[Saved entries]
■ ■ ■ ■ ■
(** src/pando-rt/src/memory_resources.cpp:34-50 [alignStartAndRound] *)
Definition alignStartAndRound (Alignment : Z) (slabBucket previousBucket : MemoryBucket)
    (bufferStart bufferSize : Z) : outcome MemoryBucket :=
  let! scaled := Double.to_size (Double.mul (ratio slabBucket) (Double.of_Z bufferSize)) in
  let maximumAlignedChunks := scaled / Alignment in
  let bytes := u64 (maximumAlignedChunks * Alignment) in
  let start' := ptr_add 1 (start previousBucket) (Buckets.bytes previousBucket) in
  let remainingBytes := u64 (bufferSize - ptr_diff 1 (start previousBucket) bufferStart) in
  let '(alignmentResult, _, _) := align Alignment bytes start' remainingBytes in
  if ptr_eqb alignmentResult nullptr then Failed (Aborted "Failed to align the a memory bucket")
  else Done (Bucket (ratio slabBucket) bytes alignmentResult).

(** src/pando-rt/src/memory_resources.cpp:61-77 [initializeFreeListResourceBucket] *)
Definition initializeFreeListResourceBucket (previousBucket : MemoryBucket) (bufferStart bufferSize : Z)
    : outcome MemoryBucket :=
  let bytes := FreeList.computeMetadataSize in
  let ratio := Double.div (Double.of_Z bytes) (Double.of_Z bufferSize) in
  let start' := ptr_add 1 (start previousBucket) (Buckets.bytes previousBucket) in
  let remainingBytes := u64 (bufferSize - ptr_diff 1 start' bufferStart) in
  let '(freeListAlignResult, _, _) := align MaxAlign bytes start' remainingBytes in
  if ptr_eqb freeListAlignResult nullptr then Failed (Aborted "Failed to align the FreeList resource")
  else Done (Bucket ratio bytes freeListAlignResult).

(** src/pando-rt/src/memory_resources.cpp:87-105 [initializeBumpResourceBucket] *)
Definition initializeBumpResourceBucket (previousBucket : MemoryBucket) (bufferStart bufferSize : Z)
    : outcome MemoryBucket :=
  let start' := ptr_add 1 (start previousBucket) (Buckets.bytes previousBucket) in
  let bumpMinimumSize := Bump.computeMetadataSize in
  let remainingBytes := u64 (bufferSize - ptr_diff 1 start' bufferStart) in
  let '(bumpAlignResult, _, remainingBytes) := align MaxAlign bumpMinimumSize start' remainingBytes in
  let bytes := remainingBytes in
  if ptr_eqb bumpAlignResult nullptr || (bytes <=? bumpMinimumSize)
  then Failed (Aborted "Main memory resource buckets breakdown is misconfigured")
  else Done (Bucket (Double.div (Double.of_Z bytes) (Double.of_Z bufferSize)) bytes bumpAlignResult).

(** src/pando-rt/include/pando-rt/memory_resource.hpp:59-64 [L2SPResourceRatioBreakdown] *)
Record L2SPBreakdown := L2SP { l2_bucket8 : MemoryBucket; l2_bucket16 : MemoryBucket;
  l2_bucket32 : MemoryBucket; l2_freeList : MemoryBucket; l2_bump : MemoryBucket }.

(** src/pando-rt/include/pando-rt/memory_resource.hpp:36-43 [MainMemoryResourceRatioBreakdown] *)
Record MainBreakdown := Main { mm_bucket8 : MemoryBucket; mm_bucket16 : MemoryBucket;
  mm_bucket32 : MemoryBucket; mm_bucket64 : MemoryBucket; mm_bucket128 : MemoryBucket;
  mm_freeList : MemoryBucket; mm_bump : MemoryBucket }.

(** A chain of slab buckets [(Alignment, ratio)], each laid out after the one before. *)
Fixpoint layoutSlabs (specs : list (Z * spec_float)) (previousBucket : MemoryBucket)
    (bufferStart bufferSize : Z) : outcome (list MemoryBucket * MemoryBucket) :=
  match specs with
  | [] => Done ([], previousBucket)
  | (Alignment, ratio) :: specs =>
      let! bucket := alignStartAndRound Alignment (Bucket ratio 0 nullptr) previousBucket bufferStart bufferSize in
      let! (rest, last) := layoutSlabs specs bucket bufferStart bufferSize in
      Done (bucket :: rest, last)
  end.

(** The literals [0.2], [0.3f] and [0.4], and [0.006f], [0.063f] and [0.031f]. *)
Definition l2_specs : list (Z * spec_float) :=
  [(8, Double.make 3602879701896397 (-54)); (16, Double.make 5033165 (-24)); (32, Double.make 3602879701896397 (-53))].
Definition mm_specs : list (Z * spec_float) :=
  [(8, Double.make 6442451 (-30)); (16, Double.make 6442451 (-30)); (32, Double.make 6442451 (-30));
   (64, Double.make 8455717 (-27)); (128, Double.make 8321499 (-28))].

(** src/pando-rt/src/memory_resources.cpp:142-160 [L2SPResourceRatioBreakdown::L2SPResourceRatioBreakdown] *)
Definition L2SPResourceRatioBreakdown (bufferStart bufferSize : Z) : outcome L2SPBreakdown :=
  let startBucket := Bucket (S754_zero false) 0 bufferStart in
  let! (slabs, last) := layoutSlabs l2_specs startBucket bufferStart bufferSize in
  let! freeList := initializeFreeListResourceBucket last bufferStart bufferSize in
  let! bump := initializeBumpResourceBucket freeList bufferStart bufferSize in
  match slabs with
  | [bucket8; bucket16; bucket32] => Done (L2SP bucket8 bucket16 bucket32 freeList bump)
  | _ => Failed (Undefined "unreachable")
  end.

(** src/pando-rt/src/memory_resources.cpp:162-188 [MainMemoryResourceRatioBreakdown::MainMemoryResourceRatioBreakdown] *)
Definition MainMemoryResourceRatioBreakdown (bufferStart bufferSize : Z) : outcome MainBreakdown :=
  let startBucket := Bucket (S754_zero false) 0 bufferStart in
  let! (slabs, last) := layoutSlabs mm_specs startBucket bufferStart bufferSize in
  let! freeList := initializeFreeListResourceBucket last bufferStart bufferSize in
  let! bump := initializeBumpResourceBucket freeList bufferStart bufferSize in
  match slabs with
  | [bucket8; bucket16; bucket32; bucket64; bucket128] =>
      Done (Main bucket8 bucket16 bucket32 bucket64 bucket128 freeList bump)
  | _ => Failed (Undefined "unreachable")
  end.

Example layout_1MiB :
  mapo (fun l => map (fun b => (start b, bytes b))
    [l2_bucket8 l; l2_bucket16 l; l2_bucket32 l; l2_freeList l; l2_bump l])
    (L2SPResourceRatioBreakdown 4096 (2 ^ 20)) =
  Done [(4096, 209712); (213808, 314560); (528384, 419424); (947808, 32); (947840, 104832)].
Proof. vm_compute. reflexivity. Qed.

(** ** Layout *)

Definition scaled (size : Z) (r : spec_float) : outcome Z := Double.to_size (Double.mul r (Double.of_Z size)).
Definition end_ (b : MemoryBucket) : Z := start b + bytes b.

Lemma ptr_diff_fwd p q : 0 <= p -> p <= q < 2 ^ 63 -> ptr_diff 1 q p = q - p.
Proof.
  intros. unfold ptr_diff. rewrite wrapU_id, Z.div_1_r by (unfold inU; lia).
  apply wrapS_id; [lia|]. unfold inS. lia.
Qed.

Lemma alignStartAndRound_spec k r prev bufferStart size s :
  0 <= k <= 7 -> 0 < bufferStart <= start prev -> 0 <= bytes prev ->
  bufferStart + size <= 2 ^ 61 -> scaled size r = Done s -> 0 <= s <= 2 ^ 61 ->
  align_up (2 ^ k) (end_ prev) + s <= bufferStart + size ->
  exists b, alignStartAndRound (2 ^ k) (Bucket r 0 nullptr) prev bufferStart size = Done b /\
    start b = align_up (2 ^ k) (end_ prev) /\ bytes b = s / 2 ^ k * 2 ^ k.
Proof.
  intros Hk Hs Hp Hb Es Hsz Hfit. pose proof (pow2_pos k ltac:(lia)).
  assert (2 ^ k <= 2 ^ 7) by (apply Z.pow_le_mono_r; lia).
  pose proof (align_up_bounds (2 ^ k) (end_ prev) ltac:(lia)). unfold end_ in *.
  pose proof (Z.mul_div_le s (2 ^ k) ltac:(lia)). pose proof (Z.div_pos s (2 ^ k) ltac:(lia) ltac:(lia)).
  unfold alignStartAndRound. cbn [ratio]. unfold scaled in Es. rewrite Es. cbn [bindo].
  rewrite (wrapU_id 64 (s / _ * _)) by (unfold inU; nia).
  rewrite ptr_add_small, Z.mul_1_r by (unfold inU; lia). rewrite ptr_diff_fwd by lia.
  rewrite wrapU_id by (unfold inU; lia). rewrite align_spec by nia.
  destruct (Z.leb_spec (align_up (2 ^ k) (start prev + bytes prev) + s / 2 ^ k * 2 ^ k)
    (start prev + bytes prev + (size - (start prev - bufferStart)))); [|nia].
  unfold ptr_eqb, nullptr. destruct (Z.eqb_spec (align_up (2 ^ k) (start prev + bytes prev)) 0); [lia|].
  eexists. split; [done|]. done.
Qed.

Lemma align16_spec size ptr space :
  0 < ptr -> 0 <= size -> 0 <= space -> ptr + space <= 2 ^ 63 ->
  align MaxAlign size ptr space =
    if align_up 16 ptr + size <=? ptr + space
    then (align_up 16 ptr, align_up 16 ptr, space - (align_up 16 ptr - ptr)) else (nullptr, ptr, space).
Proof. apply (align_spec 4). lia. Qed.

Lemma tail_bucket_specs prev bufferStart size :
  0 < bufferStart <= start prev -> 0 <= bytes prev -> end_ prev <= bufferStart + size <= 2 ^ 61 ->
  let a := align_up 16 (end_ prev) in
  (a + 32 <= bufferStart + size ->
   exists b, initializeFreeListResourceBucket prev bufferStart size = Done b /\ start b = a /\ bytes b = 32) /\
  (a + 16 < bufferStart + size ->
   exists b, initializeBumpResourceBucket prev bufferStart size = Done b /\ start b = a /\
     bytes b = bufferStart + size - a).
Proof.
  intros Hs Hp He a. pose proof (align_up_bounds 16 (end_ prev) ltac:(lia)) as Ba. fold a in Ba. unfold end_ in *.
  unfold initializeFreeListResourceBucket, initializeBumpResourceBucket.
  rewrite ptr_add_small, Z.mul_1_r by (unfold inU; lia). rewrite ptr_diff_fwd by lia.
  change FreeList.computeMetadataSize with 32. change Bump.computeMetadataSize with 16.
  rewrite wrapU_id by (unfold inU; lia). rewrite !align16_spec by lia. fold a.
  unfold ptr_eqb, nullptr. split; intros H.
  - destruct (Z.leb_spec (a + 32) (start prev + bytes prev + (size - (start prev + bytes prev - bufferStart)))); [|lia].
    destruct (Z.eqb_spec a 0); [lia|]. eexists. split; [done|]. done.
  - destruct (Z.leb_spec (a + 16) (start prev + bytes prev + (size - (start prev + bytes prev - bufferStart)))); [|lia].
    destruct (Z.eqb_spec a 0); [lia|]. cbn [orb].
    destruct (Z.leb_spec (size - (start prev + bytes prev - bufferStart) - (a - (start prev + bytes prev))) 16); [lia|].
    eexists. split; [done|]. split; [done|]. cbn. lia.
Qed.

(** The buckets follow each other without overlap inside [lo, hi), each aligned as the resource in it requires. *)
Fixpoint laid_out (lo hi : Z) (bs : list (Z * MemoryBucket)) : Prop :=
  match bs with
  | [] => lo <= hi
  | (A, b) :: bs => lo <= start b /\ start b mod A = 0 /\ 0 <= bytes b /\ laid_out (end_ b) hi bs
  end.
■ ■ ■ ■ ■
### YOUR OBJECTIVE
Give exactly, and nothing besides, the lines from the one in which "rewrite wrapU_id by (unfold inU; lia). rewrite !align16_spec" occurs through the end of the records.

### OUTPUT OF THE EXERCISE
  rewrite wrapU_id by (unfold inU; lia). rewrite !align16_spec by lia. fold a.
  unfold ptr_eqb, nullptr. split; intros H.
  - destruct (Z.leb_spec (a + 32) (start prev + bytes prev + (size - (start prev + bytes prev - bufferStart)))); [|lia].
    destruct (Z.eqb_spec a 0); [lia|]. eexists. split; [done|]. done.
  - destruct (Z.leb_spec (a + 16) (start prev + bytes prev + (size - (start prev + bytes prev - bufferStart)))); [|lia].
    destruct (Z.eqb_spec a 0); [lia|]. cbn [orb].
    destruct (Z.leb_spec (size - (start prev + bytes prev - bufferStart) - (a - (start prev + bytes prev))) 16); [lia|].
    eexists. split; [done|]. split; [done|]. cbn. lia.
Qed.

(** The buckets follow each other without overlap inside [lo, hi), each aligned as the resource in it requires. *)
Fixpoint laid_out (lo hi : Z) (bs : list (Z * MemoryBucket)) : Prop :=
  match bs with
  | [] => lo <= hi
  | (A, b) :: bs => lo <= start b /\ start b mod A = 0 /\ 0 <= bytes b /\ laid_out (end_ b) hi bs
  end.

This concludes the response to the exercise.